ABOUT THIS TASK
Find the string "zeta" in the material. Copy every line that has it.

DATA TO PROCESS
Lemma round_slot_spec pool callArgs slot :
  pool_ok pool ->
  let s := round_slot pool callArgs slot in
  (s < MAX_SLOTS -> d_slots pool !! s = Some false) /\
  (callArgs = false -> slot <= s /\ all_slots true (d_slots pool) slot (s - slot)) /\
  (callArgs = true -> forall i, d_slots pool !! i = Some true -> i < s).
Proof.
  intros [Hs _ _] s. subst s. unfold round_slot. destruct callArgs.
  - destruct (highestUsed_spec (d_slots pool) MAX_SLOTS) as [H1 H2]; [lia|].
    unfold highestUsedSlot.
    assert (forall i, d_slots pool !! i = Some true ->
      i < Z.to_nat (highestUsed_loop (d_slots pool) MAX_SLOTS + 1)) as Ha.
    { intros i Hi. pose proof (lookup_lt_Some _ _ _ Hi). specialize (H2 i ltac:(lia) Hi). lia. }
    split; [|split; [done|done]]. intros Hlt.
    destruct (lookup_nat_lt (d_slots pool) _ ltac:(rewrite Hs; exact Hlt)) as [[|] Hb]; [|done].
    specialize (Ha _ Hb). lia.
  - destruct (lowestUnused_spec (d_slots pool) slot) as (H1 & H2 & H3).
    unfold lowestUnusedSlot. rewrite Hs in H3. done.
Qed.

(** The three results of a round: a block, no slot left, or a search that goes on
    after a used slot, or at the same place for good. *)
Lemma round_cases pool len callArgs slot :
  pool_ok pool -> 0 < len -> (callArgs = false -> search_start pool <= slot) ->
  let s := round_slot pool callArgs slot in
  (MAX_SLOTS <= s /\ nextFree_round pool len callArgs slot = Some (inl ((-1)%Z, pool))) \/
  (exists pool', allocated pool len callArgs s pool' /\ length (d_slots pool') = MAX_SLOTS /\
     nextFree_round pool len callArgs slot = Some (inl (Z.of_nat s, pool'))) \/
  (1 < len /\ s + len < MAX_SLOTS /\ callArgs = false /\
     exists k, 0 < k < len /\ d_slots pool !! (s + k) = Some true /\
     nextFree_round pool len callArgs slot = Some (inr (s + k))) \/
  (1 < len /\ s < MAX_SLOTS <= s + len /\ nextFree_round pool len callArgs slot = Some (inr s)).
Proof.
  intros Hok Hlen Hstart s. destruct (round_slot_spec pool callArgs slot Hok) as (H1 & H2 & H3).
  fold s in H1, H2, H3. unfold nextFree_round. fold (round_slot pool callArgs slot). fold s. cbv zeta.
  destruct (Nat.ltb_spec s MAX_SLOTS) as [Hlt|Hge]; [|by left]. rewrite (H1 Hlt). right.
  assert (Hal : forall n, n = len -> s + n <= MAX_SLOTS -> all_slots false (d_slots pool) s n ->
    exists pool', allocated pool len callArgs s pool' /\ length (d_slots pool') = MAX_SLOTS /\
      take_block pool s n callArgs = Some (Z.of_nat s, pool')).
  { intros n -> Hfit Hfree.
    destruct (take_block_spec pool s len callArgs Hok Hfit) as (p' & E & Hl & Hb & Hc & Hf).
    exists p'. split; [|done]. split; try done. intros Hca. specialize (Hstart Hca).
    destruct (H2 Hca). lia. }
  destruct (Nat.eqb_spec len 1) as [->|Hne].
  - left. destruct (Hal 1) as (p' & Ha & Hl & E); [done|lia| |].
    { intros i Hi. replace i with s by lia. by apply H1. }
    exists p'. rewrite E. done.
  - destruct (checkFree_spec pool s len Hok) as (C1 & C2 & C3).
    destruct (Nat.eqb_spec (checkFree pool s len) len) as [E|E].
    { left. destruct (C2 E) as [Hfit Hfree]; [lia|].
      destruct (Hal len) as (p' & Ha & Hl & Et); [done|lia|done|]. exists p'. by rewrite Et. }
    right. destruct (decide (s + len < MAX_SLOTS)) as [Hfit|Hfit].
    + left. assert (checkFree pool s len < len) as Hc by lia. specialize (C3 Hfit Hc).
      assert (checkFree pool s len <> 0) as Hz.
      { intros Hz. rewrite Hz, Nat.add_0_r in C3. specialize (H1 Hlt). congruence. }
      split; [lia|]. split; [done|]. split.
      * destruct callArgs; [|done]. specialize (H3 eq_refl _ C3). lia.
      * exists (checkFree pool s len). split; [lia|]. done.
    + right. split; [lia|]. split; [lia|]. unfold checkFree.
      rewrite (proj2 (Nat.leb_le _ _)) by lia. by rewrite Nat.add_0_r.
Qed.

(** A search that comes back to the same position never ends. *)
Definition stuck (pool : SlotPool) (len : nat) (callArgs : bool) (slot : nat) : Prop :=
  forall fuel, nextFree_loop fuel pool len callArgs slot = None.

Lemma round_slot_idem pool callArgs slot :
  pool_ok pool -> let s := round_slot pool callArgs slot in
  s < MAX_SLOTS -> round_slot pool callArgs s = s.
Proof.
  intros Hok s Hs. destruct callArgs; [done|].
  destruct (round_slot_spec pool false slot Hok) as (H1 & _ & _). specialize (H1 Hs).
  destruct (round_slot_spec pool false s Hok) as (_ & H2 & _). destruct (H2 eq_refl) as [Hge Ha].
  destruct (decide (round_slot pool false s = s)) as [|Hne]; [done|].
  specialize (Ha s). fold s in H1. unfold all_slots in Ha. rewrite Ha in H1 by lia. done.
Qed.

Lemma stuck_at_end pool len callArgs slot :
  pool_ok pool -> 1 < len -> (callArgs = false -> search_start pool <= slot) ->
  let s := round_slot pool callArgs slot in s < MAX_SLOTS <= s + len ->
  stuck pool len callArgs slot.
Proof.
  intros Hok Hlen Hst s Hs.
  assert (forall slot', round_slot pool callArgs slot' = s ->
    (callArgs = false -> search_start pool <= slot') -> stuck pool len callArgs slot') as H.
  { intros slot' Hr Hst' fuel. revert slot' Hr Hst'.
    induction fuel as [|fuel IH]; intros slot' Hr Hst'; [done|]. simpl.
    destruct (round_cases pool len callArgs slot' Hok) as [[H _]|[(p' & [Hf _ _ _ _ _ _] & _ & E)|
      [(_ & H & _)|(_ & _ & E)]]]; try done; try lia; try (rewrite Hr in *; lia).
    - unfold nextFree_round in E. fold (round_slot pool callArgs slot') in E. rewrite Hr in *.
      cbv zeta in E. destruct (Nat.ltb_spec s MAX_SLOTS); [|lia].
      destruct (d_slots pool !! s) as [[|]|]; [done| |done].
      destruct (Nat.eqb_spec len 1); [lia|]. unfold checkFree in E.
      rewrite (proj2 (Nat.leb_le MAX_SLOTS (s + len))) in E by lia.
      destruct (Nat.eqb_spec 0 len); [lia|done].
    - rewrite E, Hr. simpl. apply IH.
      + apply (round_slot_idem pool callArgs slot Hok). subst s. lia.
      + intros Hc. destruct (round_slot_spec pool callArgs slot Hok) as (_ & H2 & _).
        destruct (H2 Hc). specialize (Hst Hc). lia. }
  by apply H.
Qed.

Lemma loop_result fuel pool len callArgs slot :
  pool_ok pool -> 0 < len -> (callArgs = false -> search_start pool <= slot) ->
  MAX_SLOTS < fuel + slot ->
  (exists r, nextFree_loop (S fuel) pool len callArgs slot = Some r) \/
  stuck pool len callArgs slot.
Proof.
  intros Hok Hlen. revert slot. induction fuel as [|fuel IH]; intros slot Hst Hf.
  - destruct (round_cases pool len callArgs slot Hok Hlen Hst)
      as [[_ E]|[(p' & _ & _ & E)|[(_ & H & Hc & _)|(H1 & H2 & _)]]].
    + left. simpl. rewrite E. by eexists.
    + left. simpl. rewrite E. by eexists.
    + destruct (round_slot_spec pool callArgs slot Hok) as (_ & H2 & _). destruct (H2 Hc). lia.
    + right. by apply stuck_at_end.
  - destruct (round_cases pool len callArgs slot Hok Hlen Hst)
      as [[_ E]|[(p' & _ & _ & E)|[(_ & H & Hc & k & Hk & _ & E)|(H1 & H2 & _)]]].
    + left. simpl. rewrite E. by eexists.
    + left. simpl. rewrite E. by eexists.
    + destruct (round_slot_spec pool callArgs slot Hok) as (_ & H2 & _).
      destruct (H2 Hc) as [Hle _]. specialize (Hst Hc).
      destruct (IH (round_slot pool callArgs slot + k)) as [[r Er]|Hstuck].
      * intros _. lia.
      * lia.
      * left. exists r. change (nextFree_loop (S (S fuel)) pool len callArgs slot) with
          (r ← nextFree_round pool len callArgs slot;
           match r with inl r => Some r | inr slot => nextFree_loop (S fuel) pool len callArgs slot end).
        rewrite E. exact Er.
      * right. intros [|n]; [done|]. simpl. rewrite E. simpl. apply Hstuck.
    + right. by apply stuck_at_end.
Qed.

RESULT
  fold s in H1, H2, H3. unfold nextFree_round. fold (round_slot pool callArgs slot). fold s. cbv zeta.
      cbv zeta in E. destruct (Nat.ltb_spec s MAX_SLOTS); [|lia].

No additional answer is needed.